» **Exercise**: Quote the entries below from the line with "(** A true value from the resolver" through the line with "(if is_RequestException (exc_type", both ends included, and only those lines.

^^^^

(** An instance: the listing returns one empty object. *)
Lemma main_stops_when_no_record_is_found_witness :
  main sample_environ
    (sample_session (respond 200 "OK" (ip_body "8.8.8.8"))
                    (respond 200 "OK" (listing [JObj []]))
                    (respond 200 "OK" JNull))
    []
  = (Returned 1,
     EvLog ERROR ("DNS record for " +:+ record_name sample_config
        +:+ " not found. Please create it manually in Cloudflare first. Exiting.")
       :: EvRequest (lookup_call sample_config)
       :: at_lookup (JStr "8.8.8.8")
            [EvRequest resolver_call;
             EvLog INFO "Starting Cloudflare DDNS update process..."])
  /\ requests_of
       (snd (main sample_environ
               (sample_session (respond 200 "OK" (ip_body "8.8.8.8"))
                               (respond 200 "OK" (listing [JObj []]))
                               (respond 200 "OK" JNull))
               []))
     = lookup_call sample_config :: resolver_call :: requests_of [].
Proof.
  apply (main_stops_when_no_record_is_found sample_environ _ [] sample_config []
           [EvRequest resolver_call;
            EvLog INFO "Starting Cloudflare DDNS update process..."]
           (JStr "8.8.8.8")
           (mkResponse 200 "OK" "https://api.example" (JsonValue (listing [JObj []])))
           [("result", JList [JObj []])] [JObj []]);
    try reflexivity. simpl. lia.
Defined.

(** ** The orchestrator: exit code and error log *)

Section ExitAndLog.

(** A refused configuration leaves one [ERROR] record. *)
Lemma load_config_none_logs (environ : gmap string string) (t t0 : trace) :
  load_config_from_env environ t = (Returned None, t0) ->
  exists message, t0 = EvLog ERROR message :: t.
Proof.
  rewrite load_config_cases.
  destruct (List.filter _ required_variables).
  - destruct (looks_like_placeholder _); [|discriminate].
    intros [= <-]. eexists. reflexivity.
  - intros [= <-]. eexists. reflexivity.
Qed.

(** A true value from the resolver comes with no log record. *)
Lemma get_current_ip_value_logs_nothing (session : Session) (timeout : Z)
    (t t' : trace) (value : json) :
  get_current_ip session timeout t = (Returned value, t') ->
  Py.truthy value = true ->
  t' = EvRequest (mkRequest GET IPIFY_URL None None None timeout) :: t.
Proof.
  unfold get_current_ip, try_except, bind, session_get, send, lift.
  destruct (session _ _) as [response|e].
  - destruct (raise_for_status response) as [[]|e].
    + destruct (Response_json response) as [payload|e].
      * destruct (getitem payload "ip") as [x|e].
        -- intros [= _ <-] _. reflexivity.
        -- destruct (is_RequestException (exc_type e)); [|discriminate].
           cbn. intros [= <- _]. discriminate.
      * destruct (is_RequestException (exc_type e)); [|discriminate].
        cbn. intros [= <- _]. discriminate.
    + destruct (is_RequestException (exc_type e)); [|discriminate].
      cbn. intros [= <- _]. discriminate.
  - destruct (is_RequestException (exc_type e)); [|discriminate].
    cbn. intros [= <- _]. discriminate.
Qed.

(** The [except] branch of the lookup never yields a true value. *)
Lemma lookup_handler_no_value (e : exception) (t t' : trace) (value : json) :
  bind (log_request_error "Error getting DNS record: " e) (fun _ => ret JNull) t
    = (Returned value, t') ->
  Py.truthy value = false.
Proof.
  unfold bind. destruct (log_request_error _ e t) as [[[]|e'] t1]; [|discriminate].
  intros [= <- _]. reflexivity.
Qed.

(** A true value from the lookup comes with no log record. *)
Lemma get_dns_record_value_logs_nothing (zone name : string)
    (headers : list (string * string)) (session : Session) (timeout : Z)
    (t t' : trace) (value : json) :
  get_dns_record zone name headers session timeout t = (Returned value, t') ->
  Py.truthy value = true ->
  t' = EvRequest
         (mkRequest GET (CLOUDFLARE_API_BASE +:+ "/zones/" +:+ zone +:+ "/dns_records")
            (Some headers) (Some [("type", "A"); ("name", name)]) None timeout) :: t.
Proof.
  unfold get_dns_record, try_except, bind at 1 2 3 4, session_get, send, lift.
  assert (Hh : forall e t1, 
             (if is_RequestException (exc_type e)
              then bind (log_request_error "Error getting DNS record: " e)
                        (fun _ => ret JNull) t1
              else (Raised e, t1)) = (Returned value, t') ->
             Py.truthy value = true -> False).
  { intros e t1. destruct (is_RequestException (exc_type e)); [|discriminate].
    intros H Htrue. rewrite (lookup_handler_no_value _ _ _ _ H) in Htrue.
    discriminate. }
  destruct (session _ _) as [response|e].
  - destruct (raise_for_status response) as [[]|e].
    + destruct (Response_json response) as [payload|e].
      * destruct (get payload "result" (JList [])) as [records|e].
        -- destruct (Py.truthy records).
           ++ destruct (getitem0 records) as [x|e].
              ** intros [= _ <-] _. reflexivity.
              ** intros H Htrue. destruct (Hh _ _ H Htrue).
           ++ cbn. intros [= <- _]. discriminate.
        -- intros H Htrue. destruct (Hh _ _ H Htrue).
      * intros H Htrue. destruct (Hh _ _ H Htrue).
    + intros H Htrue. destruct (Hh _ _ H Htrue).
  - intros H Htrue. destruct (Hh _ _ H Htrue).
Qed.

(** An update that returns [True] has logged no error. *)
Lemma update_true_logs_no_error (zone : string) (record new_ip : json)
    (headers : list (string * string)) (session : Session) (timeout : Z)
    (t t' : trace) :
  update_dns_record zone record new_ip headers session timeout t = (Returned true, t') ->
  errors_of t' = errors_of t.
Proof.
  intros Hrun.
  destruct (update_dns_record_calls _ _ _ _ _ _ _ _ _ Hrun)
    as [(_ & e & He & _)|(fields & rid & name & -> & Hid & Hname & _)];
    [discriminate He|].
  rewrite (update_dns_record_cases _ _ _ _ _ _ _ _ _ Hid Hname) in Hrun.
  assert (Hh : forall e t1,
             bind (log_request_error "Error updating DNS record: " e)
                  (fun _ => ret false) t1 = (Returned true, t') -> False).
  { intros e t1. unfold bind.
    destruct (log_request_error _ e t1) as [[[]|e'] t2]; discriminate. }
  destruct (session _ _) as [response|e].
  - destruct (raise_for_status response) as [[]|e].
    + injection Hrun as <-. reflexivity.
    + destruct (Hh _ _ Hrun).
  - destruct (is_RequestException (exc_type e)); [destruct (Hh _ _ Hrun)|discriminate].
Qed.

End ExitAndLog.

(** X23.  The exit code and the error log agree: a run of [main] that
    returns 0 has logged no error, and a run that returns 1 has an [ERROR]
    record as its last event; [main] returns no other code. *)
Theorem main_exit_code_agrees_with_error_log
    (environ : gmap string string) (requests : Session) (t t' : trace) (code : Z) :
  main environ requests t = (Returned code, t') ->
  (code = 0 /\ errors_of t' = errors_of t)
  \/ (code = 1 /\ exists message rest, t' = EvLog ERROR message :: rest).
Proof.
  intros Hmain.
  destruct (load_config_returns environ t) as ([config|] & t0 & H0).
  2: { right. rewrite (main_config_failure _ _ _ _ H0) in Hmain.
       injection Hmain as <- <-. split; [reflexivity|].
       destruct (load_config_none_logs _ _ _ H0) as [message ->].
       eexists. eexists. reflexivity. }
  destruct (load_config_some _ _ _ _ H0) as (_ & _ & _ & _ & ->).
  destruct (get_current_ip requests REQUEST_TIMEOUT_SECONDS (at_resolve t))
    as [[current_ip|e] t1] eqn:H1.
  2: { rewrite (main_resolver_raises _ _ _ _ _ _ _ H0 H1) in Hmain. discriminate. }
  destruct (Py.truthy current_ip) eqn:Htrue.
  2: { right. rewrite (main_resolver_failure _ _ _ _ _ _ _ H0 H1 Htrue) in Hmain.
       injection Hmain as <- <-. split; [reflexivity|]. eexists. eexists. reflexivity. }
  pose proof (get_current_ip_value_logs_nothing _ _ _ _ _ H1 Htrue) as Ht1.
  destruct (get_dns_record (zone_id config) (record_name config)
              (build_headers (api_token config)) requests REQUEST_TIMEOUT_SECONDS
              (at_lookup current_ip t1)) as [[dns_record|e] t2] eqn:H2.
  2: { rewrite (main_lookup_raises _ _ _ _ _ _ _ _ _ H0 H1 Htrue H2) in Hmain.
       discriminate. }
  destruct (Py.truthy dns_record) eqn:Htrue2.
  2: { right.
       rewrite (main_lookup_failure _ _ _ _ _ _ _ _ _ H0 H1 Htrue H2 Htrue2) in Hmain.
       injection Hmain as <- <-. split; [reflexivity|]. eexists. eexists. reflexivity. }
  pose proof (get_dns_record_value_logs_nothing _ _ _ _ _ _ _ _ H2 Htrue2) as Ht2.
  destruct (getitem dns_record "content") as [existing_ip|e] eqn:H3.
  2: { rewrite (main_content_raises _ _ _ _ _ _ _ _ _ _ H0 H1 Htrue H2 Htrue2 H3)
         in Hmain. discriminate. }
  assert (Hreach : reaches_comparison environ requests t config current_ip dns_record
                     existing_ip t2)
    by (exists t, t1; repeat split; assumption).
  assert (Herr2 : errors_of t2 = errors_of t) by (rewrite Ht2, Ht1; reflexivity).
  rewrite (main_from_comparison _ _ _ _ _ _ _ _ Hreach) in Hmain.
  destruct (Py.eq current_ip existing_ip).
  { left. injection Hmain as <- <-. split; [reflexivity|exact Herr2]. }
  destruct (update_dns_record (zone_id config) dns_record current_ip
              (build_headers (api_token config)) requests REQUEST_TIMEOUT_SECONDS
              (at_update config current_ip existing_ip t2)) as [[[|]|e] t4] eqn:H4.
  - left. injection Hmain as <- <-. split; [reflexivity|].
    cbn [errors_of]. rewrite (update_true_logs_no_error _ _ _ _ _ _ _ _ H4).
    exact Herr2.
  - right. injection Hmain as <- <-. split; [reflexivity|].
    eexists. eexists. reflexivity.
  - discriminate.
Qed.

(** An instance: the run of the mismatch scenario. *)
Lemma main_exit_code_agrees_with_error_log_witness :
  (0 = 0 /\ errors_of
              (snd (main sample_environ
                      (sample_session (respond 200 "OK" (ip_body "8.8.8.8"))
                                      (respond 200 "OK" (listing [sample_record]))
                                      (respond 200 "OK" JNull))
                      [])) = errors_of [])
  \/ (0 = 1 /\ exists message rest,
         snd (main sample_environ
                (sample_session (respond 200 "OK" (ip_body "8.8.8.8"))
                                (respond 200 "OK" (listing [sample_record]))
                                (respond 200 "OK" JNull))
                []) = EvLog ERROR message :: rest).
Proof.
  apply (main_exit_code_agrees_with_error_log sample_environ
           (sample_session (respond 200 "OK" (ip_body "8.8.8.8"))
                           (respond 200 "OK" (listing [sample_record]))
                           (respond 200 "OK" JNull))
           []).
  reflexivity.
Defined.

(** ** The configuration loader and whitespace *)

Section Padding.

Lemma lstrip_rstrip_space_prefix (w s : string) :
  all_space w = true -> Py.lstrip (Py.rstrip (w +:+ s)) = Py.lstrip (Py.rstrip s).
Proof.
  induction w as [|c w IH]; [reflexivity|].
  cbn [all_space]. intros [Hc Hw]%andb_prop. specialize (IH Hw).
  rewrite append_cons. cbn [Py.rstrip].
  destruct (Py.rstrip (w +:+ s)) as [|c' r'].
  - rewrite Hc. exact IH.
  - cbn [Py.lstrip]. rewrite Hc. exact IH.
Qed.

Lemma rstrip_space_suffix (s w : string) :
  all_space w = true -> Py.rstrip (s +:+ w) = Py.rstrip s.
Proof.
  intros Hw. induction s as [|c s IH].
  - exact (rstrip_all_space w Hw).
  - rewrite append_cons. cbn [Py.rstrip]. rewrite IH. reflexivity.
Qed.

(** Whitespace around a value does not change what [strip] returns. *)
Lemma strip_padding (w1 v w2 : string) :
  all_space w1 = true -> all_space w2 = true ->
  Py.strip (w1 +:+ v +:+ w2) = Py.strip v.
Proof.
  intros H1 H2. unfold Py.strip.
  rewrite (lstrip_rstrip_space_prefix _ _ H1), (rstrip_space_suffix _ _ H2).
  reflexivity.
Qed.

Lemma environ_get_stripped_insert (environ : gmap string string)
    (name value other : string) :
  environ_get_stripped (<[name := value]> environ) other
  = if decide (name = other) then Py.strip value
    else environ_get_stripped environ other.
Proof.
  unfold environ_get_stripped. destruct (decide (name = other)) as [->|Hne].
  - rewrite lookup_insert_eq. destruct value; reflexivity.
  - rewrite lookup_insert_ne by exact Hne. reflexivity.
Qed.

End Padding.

^^^^

» **Solved exercise**:
(** A true value from the resolver comes with no log record. *)
Lemma get_current_ip_value_logs_nothing (session : Session) (timeout : Z)
    (t t' : trace) (value : json) :
  get_current_ip session timeout t = (Returned value, t') ->
  Py.truthy value = true ->
  t' = EvRequest (mkRequest GET IPIFY_URL None None None timeout) :: t.
Proof.
  unfold get_current_ip, try_except, bind, session_get, send, lift.
  destruct (session _ _) as [response|e].
  - destruct (raise_for_status response) as [[]|e].
    + destruct (Response_json response) as [payload|e].
      * destruct (getitem payload "ip") as [x|e].
        -- intros [= _ <-] _. reflexivity.
        -- destruct (is_RequestException (exc_type e)); [|discriminate].
           cbn. intros [= <- _]. discriminate.
      * destruct (is_RequestException (exc_type e)); [|discriminate].
        cbn. intros [= <- _]. discriminate.
    + destruct (is_RequestException (exc_type e)); [|discriminate].
      cbn. intros [= <- _]. discriminate.
  - destruct (is_RequestException (exc_type e)); [|discriminate].
    cbn. intros [= <- _]. discriminate.
Qed.

(** The [except] branch of the lookup never yields a true value. *)
Lemma lookup_handler_no_value (e : exception) (t t' : trace) (value : json) :
  bind (log_request_error "Error getting DNS record: " e) (fun _ => ret JNull) t
    = (Returned value, t') ->
  Py.truthy value = false.
Proof.
  unfold bind. destruct (log_request_error _ e t) as [[[]|e'] t1]; [|discriminate].
  intros [= <- _]. reflexivity.
Qed.

(** A true value from the lookup comes with no log record. *)
Lemma get_dns_record_value_logs_nothing (zone name : string)
    (headers : list (string * string)) (session : Session) (timeout : Z)
    (t t' : trace) (value : json) :
  get_dns_record zone name headers session timeout t = (Returned value, t') ->
  Py.truthy value = true ->
  t' = EvRequest
         (mkRequest GET (CLOUDFLARE_API_BASE +:+ "/zones/" +:+ zone +:+ "/dns_records")
            (Some headers) (Some [("type", "A"); ("name", name)]) None timeout) :: t.
Proof.
  unfold get_dns_record, try_except, bind at 1 2 3 4, session_get, send, lift.
  assert (Hh : forall e t1, 
             (if is_RequestException (exc_type e)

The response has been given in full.